## TRY IT
Which lines of the data below include the string "clients"? Return each of them.
——
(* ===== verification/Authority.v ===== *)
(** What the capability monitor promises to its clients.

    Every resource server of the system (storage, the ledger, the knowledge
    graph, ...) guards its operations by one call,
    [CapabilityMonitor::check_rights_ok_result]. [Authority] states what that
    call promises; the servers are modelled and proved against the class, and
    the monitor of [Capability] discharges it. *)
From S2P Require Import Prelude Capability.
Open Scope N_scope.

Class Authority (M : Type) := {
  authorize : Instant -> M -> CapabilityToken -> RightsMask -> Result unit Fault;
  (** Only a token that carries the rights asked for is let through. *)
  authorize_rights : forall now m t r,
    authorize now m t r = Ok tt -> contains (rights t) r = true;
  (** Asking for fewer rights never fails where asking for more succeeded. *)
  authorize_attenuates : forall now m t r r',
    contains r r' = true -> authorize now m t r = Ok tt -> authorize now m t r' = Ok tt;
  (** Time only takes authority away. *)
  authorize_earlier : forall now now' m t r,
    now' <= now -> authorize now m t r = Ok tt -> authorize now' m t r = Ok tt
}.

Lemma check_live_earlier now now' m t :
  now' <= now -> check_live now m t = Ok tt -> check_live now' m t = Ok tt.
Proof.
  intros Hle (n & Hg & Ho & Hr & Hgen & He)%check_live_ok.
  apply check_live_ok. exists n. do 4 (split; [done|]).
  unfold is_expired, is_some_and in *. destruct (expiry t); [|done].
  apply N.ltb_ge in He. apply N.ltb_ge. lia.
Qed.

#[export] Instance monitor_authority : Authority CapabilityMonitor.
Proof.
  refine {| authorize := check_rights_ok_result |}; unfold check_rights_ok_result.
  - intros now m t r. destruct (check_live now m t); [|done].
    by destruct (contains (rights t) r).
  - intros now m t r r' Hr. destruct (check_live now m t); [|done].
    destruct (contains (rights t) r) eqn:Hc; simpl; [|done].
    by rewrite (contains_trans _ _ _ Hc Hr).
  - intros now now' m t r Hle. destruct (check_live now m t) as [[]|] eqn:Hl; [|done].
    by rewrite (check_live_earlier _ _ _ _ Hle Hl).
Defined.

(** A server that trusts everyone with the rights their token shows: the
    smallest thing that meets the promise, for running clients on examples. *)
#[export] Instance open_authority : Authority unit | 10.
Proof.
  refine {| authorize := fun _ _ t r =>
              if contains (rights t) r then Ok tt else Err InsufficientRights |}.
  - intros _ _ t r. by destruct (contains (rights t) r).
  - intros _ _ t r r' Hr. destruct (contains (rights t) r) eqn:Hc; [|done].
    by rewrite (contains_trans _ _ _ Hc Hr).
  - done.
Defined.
——
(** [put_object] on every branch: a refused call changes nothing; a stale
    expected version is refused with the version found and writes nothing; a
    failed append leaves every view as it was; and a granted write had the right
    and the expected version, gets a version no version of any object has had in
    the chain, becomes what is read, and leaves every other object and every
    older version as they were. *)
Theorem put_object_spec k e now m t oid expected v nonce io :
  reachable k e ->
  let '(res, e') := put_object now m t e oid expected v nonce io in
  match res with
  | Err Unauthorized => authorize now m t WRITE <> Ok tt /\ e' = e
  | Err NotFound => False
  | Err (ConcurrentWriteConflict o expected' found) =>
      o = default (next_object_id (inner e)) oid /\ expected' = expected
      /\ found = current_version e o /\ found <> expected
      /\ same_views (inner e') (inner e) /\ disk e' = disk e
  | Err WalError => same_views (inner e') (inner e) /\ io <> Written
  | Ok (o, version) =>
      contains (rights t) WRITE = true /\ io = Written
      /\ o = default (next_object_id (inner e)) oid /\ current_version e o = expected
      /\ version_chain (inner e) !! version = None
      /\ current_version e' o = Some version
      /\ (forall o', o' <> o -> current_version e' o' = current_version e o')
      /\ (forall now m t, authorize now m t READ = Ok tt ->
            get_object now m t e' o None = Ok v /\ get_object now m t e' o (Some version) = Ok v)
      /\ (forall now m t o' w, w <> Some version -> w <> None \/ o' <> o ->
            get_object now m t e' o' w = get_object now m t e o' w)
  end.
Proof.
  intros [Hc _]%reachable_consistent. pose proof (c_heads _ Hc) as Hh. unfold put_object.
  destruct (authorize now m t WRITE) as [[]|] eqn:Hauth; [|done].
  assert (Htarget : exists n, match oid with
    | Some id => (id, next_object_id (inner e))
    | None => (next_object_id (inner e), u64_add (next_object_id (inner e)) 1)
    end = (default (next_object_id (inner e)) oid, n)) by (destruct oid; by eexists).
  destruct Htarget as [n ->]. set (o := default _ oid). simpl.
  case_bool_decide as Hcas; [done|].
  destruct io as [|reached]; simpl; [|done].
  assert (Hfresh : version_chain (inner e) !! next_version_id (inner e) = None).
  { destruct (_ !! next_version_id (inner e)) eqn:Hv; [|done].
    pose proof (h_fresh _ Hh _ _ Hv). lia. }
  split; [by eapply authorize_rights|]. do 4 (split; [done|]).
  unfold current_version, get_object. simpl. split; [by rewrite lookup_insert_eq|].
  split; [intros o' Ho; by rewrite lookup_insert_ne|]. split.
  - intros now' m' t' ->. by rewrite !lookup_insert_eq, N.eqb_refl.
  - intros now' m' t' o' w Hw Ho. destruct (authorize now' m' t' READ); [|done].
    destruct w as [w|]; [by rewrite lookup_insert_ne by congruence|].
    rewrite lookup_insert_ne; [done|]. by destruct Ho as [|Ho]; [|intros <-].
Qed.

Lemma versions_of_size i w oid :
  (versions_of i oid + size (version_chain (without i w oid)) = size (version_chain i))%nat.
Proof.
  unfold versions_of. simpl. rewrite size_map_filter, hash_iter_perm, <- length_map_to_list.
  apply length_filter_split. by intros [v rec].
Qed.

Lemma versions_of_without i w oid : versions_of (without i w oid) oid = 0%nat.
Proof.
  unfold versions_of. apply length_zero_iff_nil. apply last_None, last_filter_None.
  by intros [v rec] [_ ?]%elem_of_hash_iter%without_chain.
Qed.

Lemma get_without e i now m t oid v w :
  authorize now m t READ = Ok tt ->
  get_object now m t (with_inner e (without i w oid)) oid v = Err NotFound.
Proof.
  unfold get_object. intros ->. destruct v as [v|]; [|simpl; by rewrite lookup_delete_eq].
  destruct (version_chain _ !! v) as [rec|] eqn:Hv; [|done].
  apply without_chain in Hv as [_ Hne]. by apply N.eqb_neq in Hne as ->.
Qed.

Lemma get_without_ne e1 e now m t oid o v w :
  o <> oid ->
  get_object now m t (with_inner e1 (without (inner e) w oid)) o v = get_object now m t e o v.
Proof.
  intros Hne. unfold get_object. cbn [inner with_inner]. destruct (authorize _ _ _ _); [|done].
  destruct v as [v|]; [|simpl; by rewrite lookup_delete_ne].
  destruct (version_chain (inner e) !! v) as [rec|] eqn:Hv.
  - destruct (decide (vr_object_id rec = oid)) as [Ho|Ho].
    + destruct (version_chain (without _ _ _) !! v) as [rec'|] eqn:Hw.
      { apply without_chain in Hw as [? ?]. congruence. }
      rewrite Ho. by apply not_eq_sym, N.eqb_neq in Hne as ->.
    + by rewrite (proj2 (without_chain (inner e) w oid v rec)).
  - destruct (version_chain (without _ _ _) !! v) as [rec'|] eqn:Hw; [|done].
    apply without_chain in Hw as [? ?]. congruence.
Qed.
——
## THE ANSWER
(** What the capability monitor promises to its clients.
    smallest thing that meets the promise, for running clients on examples. *)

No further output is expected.